Joyce was thoughtful as she waited impatiently at the bar to order drinks. Although she was happy enough when she was spending time with the group of friends she had acquired in Singapore—all of whom were borrowed from her roommate Ling—Wong’s presence in the nightclub had reminded her of how she spent most of her days feeling like an alien. She could achieve a reasonable degree of intimate communication within Ling’s little teenage clique. But she knew that most of the people in the city that she was trying to call home were more like Wong: quiet, intense Chinese adults who drank absurdly watery tea, talked in incomprehensible non sequiturs and thought about business all the time.

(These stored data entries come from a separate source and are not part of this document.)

Definition validateFakeTCPUnderlayParsers (wgs : list WireGuardState) (us : list UnderlayState)
    : outcome unit :=
  if negb (existsb (fun wg => String.eqb (ws_TransportMode wg) "faketcp") wgs) then Ret tt
  else
    fail_if existsb (fun u => negb (inactive u) && us_Resolved u &&
                              negb (one_of (us_Parser u) ["ethernet"; "l3"])) us
      with "faketcp underlay must select parser:ethernet or parser:l3" in
    Ret tt.

(** ** Rules *)

Record Rules := mkRules {
  r_Managed : list ManagedFwmarkRule;
  r_Egress : list EgressRule;
  r_Ingress : list IngressListener;
  r_ICMP : list ICMPListener
}.

Definition egress_rule (gen : Z) (wg : WireGuardState) (u : UnderlayState) (family : string)
    : EgressRule :=
  mkEgress gen family (ws_RuntimeFirewallMark wg) (ws_RuntimeListenPort wg) (us_IfIndex u)
    (ws_ProfileID wg) (ws_CipherID wg) (ws_ID wg) "rewrite" (ws_TransportMode wg) (ws_ICMPRole wg)
    (ws_ICMPID wg).
Definition ingress_listener (gen : Z) (wg : WireGuardState) (u : UnderlayState)
    (family action : string) : IngressListener :=
  mkIngress gen family (ws_RuntimeListenPort wg) (us_IfIndex u) (ws_ProfileID wg) (ws_CipherID wg)
    (ws_ID wg) action (ws_TransportMode wg).
Definition icmp_listener (gen : Z) (wg : WireGuardState) (u : UnderlayState) (family : string)
    : ICMPListener :=
  let icmpType := if String.eqb (ws_ICMPRole wg) "client" then 0 else 8 in
  let server := String.eqb (ws_ICMPRole wg) "server" in
  mkICMPListener gen family (us_IfIndex u) icmpType (if server then 0 else ws_ICMPID wg)
    (ws_RuntimeListenPort wg) (ws_ProfileID wg) (ws_ID wg) "rewrite" (ws_ICMPRole wg)
    (if server then ICMPListenerFlagWildcardID else 0).
Lemma managed_elem r : r ∈ st_ManagedFwmarks st <-> exists wg u, active_in st wg u /\
  r = mkManaged 1 (ws_RuntimeFirewallMark wg) (us_IfIndex u) (po_ManagedEgressMapMiss (c_Policy cfg)).
Proof using Hb.
  pose proof (f_equal r_Managed (proj1 state_rules)) as E. cbn [r_Managed] in E.
  rewrite E, (table_elem r_Managed) by done.
  split; intros (wg & u & Ha & Hx); exists wg, u; pose proof Ha as (_ & _ & ? & ?);
    (split; [done|]); rewrite pair_rules_active in * by done; by apply list_elem_of_singleton.
Qed.

Lemma egress_elem r : r ∈ st_EgressRules st <-> exists wg u f, active_in st wg u /\
  f ∈ egress_families wg /\ r = egress_rule 1 wg u f.
Proof using Hb.
  pose proof (f_equal r_Egress (proj1 state_rules)) as E. cbn [r_Egress] in E.
  rewrite E, (table_elem r_Egress) by done. split.
  - intros (wg & u & Ha & Hx). pose proof Ha as (_ & _ & ? & ?).
    rewrite pair_rules_active in Hx by done. apply list_elem_of_fmap in Hx as (f & -> & Hf). eauto 6.
  - intros (wg & u & f & Ha & Hf & ->). pose proof Ha as (_ & _ & ? & ?). exists wg, u.
    rewrite pair_rules_active by done. split; [done|]. apply list_elem_of_fmap. eauto.
Qed.

Lemma ingress_elem r : r ∈ st_IngressListeners st <-> exists wg u f, active_in st wg u /\
  f ∈ families wg /\ r = ingress_listener 1 wg u f (if is_icmp_state wg then "drop" else "rewrite").
Proof using Hb.
  pose proof (f_equal r_Ingress (proj1 state_rules)) as E. cbn [r_Ingress] in E.
  rewrite E, (table_elem r_Ingress) by done. split.
  - intros (wg & u & Ha & Hx). pose proof Ha as (_ & _ & ? & ?).
    rewrite pair_rules_active in Hx by done. apply list_elem_of_fmap in Hx as (f & -> & Hf). eauto 6.
  - intros (wg & u & f & Ha & Hf & ->). pose proof Ha as (_ & _ & ? & ?). exists wg, u.
    rewrite pair_rules_active by done. split; [done|]. apply list_elem_of_fmap. eauto.
Qed.

Lemma icmp_elem r : r ∈ st_ICMPListeners st <-> exists wg u, active_in st wg u /\
  is_icmp_state wg = true /\ r = icmp_listener 1 wg u "ipv4".
Proof using Hb.
  pose proof (f_equal r_ICMP (proj1 state_rules)) as E. cbn [r_ICMP] in E.
  rewrite E, (table_elem r_ICMP) by done. split.
  - intros (wg & u & Ha & Hx). pose proof Ha as (_ & _ & ? & ?).
    rewrite pair_rules_active in Hx by done. cbn [r_ICMP] in Hx.
    destruct (is_icmp_state wg) eqn:?; [|by apply elem_of_nil in Hx].
    apply list_elem_of_singleton in Hx as ->. eauto 6.
  - intros (wg & u & Ha & Hi & ->). pose proof Ha as (_ & _ & ? & ?). exists wg, u.
    rewrite pair_rules_active by done. split; [done|]. cbn [r_ICMP]. rewrite Hi.
    by apply list_elem_of_singleton.
Qed.
End tables.

(** The rule tables are exactly what the transports call for.  For a state
    built from the live runtime: a fwmark rule with the configured miss action
    exists for every WireGuard on every active underlay (and only there), so
    traffic without a rule of its own is handled by that policy; an egress rule
    exists exactly for the families on which the transport sends (IPv4 only for
    FakeTCP and ICMP); an ingress listener exists exactly for the families of
    the transport, and for an ICMP WireGuard it drops plain UDP in both
    families; no two egress rules, ingress listeners or ICMP listeners have
    the same key. *)
Theorem rule_tables_exact `{ControlEnv} po co cfg st :
  BuildState po co cfg false = Ret st ->
  (forall r, r ∈ st_ManagedFwmarks st <-> exists wg u, active_in st wg u /\
     r = mkManaged 1 (ws_RuntimeFirewallMark wg) (us_IfIndex u)
           (po_ManagedEgressMapMiss (c_Policy cfg))) /\
  (forall r, r ∈ st_EgressRules st <-> exists wg u f, active_in st wg u /\ f ∈ egress_families wg /\
     r = egress_rule 1 wg u f) /\
  (forall r, r ∈ st_IngressListeners st <-> exists wg u f, active_in st wg u /\ f ∈ families wg /\
     r = ingress_listener 1 wg u f (if is_icmp_state wg then "drop" else "rewrite")) /\
  (forall r, r ∈ st_ICMPListeners st <-> exists wg u, active_in st wg u /\ is_icmp_state wg = true /\
     r = icmp_listener 1 wg u "ipv4") /\
  NoDup (map egressKey (st_EgressRules st)) /\ NoDup (map ingressKey (st_IngressListeners st)) /\
  NoDup (map icmpKey (st_ICMPListeners st)).
Proof.
  intros Hb. pose proof (state_rules po co cfg st Hb) as [_ Hn].
  split; [intros; by eapply managed_elem|]. split; [intros; by eapply egress_elem|].
  split; [intros; by eapply ingress_elem|]. split; [intros; by eapply icmp_elem|done].
Qed.

(** ** Cipher keys *)

(** The key byte the kernel program XORs at payload offset [off]
    (bpf/wg_mix_tc.c). *)
Definition xor_key_byte (key : list Z) (off : Z) : Z := byte_at key (Z.land off 255).

Lemma length_expand_key n base : length (expand_key n base) = 256%nat.
Proof. unfold expand_key. by rewrite length_map, length_seq. Qed.

Lemma byte_at_expand n base i : 0 <= i < 256 -> byte_at (expand_key n base) i = byte_at base (i mod n).
Proof.
  intros Hi. unfold expand_key, byte_at at 1. rewrite list_lookup_fmap.
  rewrite lookup_seq_lt by lia. cbn. by rewrite Z2Nat.id by lia.
Qed.

Lemma expand_key_idem n base : 0 < n <= 256 -> expand_key n (expand_key n base) = expand_key n base.
Proof.
  intros Hn. unfold expand_key at 1 3. apply map_ext_in. intros i Hi.
  pose proof (Z.mod_pos_bound (Z.of_nat i) n ltac:(lia)).
  rewrite byte_at_expand by lia. by rewrite Z.mod_mod by lia.
Qed.

Section keys.
Context `{ControlEnv}.

(** A derived cipher key is a 256-byte table with the period the cipher
    declares: at every payload offset the kernel's masked lookup gives the key
    byte at the offset modulo [KeyLen], and the repetition the ABI conversion
    applies to the table once more changes nothing.  So the keystream depends on
    [KeyLen] bytes of derived material only, whatever the payload length. *)
Theorem cipher_key_periodic c key :
  deriveCipherKey c = Ret key ->
  len key = 256 /\ expand_key (ci_KeyLen c) key = key /\
  forall off, 0 <= off -> xor_key_byte key off = byte_at key (off mod ci_KeyLen c).
Proof.
  unfold deriveCipherKey. intros Hk.
  destruct (bool_decide (ci_KeyLen c ∈ _)) eqn:Hn; [|done]. cbn [negb] in Hk.
  apply obind_ret in Hk as (secret & _ & Hk). apply obind_ret in Hk as (base & _ & Hk).
  injection Hk as <-. apply bool_decide_eq_true in Hn.
  assert (exists q, 256 = q * ci_KeyLen c /\ 0 < ci_KeyLen c <= 256) as (q & Hq & Hr).
  { set_unfold in Hn. destruct Hn as [-> | [-> | [-> | [-> | []]]]];
      [exists 16|exists 8|exists 4|exists 1]; lia. }
  split_and!.
  - unfold len. by rewrite length_expand_key.
  - by apply expand_key_idem.
  - intros off Hoff. unfold xor_key_byte.
    assert (Z.land off 255 = off mod 256) as -> by apply (Z.land_ones off 8 ltac:(lia)).
    pose proof (Z.mod_pos_bound off 256 ltac:(lia)).
    pose proof (Z.mod_pos_bound off (ci_KeyLen c) ltac:(lia)).
    rewrite !byte_at_expand by lia. f_equal. rewrite Z.mod_mod by lia.
    rewrite (Z.div_mod off 256) at 2 by lia.
    rewrite Z.add_comm.
    replace (256 * (off / 256)) with (off / 256 * q * ci_KeyLen c)
      by (rewrite <- Z.mul_assoc, <- Hq; lia).
    by rewrite Z_mod_plus_full.
Qed.
End keys.

(** ** Witnesses: two WireGuards on one live underlay *)

#[export] Instance sample_control_env : ControlEnv := {|
  loadWG _ := Ret (mkInterface (Some 81) None);
  Device name := Ret (mkDevice 81 (if String.eqb name "wg0" then 51820 else 51821) 7);
  Resolve _ := Ret (mkResolved "eth0" 2 "device" "transform");
  ReadFile _ := Fail "no such file";
  StdEncoding_DecodeString l := Ret l;
  hkdf_read secret n := Ret (map (fun i => u8 (Z.of_nat i + len secret)) (seq 0 (Z.to_nat n)));
  md5_Sum _ := replicate 16 1
|}.

Definition state_of (m : outcome State) : State :=
  match m with Ret s => s | _ => mkState 0 "" "" [] [] [] [] [] [] [] [] end.
Definition sample_state : State :=
  state_of (BuildState ["default"] ["c"] sample_config false).

Lemma sample_state_built : BuildState ["default"] ["c"] sample_config false = Ret sample_state.
Proof. unfold sample_state, state_of. vm_compute. reflexivity. Qed.

Lemma sample_config_valid : ValidateStatic ["c"] sample_config = Ret tt.
Proof. vm_compute. reflexivity. Qed.

Lemma rules_fit_maps_witness :
  len (st_EgressRules sample_state) = 3 /\
  len (st_EgressRules sample_state) <= MaxDirectionalRulesPerGeneration.
Proof.
  split; [vm_compute; reflexivity|].
  exact (proj1 (proj2 (rules_fit_maps ["c"] ["default"] ["c"] sample_config false sample_state
    sample_config_typed sample_config_valid sample_state_built))).
Defined.

Lemma rule_tables_exact_witness :
  NoDup (map egressKey (st_EgressRules sample_state)) /\ len (st_IngressListeners sample_state) = 3.
Proof.
  pose proof (rule_tables_exact ["default"] ["c"] sample_config sample_state sample_state_built)
    as (_ & _ & _ & _ & He & _).
  split; [exact He|vm_compute; reflexivity].
Defined.

Definition sample_cipher : Cipher :=
  default_cipher (mkCipher "" "" "" "" "s3cret" "" "" 16 0).
Definition sample_key : list Z :=
  match deriveCipherKey sample_cipher with Ret k => k | _ => [] end.
Lemma sample_key_derived : deriveCipherKey sample_cipher = Ret sample_key.
Proof. vm_compute. reflexivity. Qed.

Lemma cipher_key_periodic_witness : xor_key_byte sample_key 1000 = byte_at sample_key (1000 mod 16).
Proof.
  destruct (cipher_key_periodic sample_cipher sample_key sample_key_derived) as (_ & _ & Hk).
  apply (Hk 1000). lia.
Defined.

(** ** Identifiers *)

Lemma sorted_names_spec {A} (m : gmap string A) :
  NoDup (sorted_names m) /\ (forall name, name ∈ sorted_names m <-> is_Some (m !! name)) /\
  len (sorted_names m) = mlen m.
Proof.
  unfold sorted_names. pose proof (merge_sort_Permutation string_leb (map fst (map_to_list m))) as Hp.
  split_and!.
  - rewrite Hp. apply NoDup_fst_map_to_list.
  - intros name. rewrite Hp. split.
    + intros ([k a] & -> & Hin)%list_elem_of_fmap. apply elem_of_map_to_list in Hin. by exists a.
    + intros [a Ha]. apply list_elem_of_fmap. exists (name, a). by rewrite elem_of_map_to_list.
  - unfold len, mlen. rewrite Hp, length_map. by rewrite length_map_to_list.
Qed.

Catching the bartender’s eye, she barked out: “Do you have Chinese tea?”

“What? No,” he shouted back.

She sighed. Sometimes it felt like everything here was a problem. But then she recalled that she had felt the same when she had lived in Hong Kong. She decided she was rootless—not just in Singapore, but on the planet as a whole.

Joyce assumed that her feeling of not being able to fit anywhere was a direct result of her having inherited the restless nature of her father, a property developer. Born in Brisbane, he had expanded his business to Sydney and then London, where he had married a regional television presenter from Nottingham. They had their first child, Molly, two years later. After another two-year gap, Joyce was born, first drawing breath at St. Luke’s, London, a little under eighteen years ago. McQuinnie moved his wife and children to his home country to “Australianize” them.

“You want Long Island Iced Tea?” the bartender hollered. “That’s tea.”

“Is that like Chinese tea?”

“Yeah. A bit. Well, not really.”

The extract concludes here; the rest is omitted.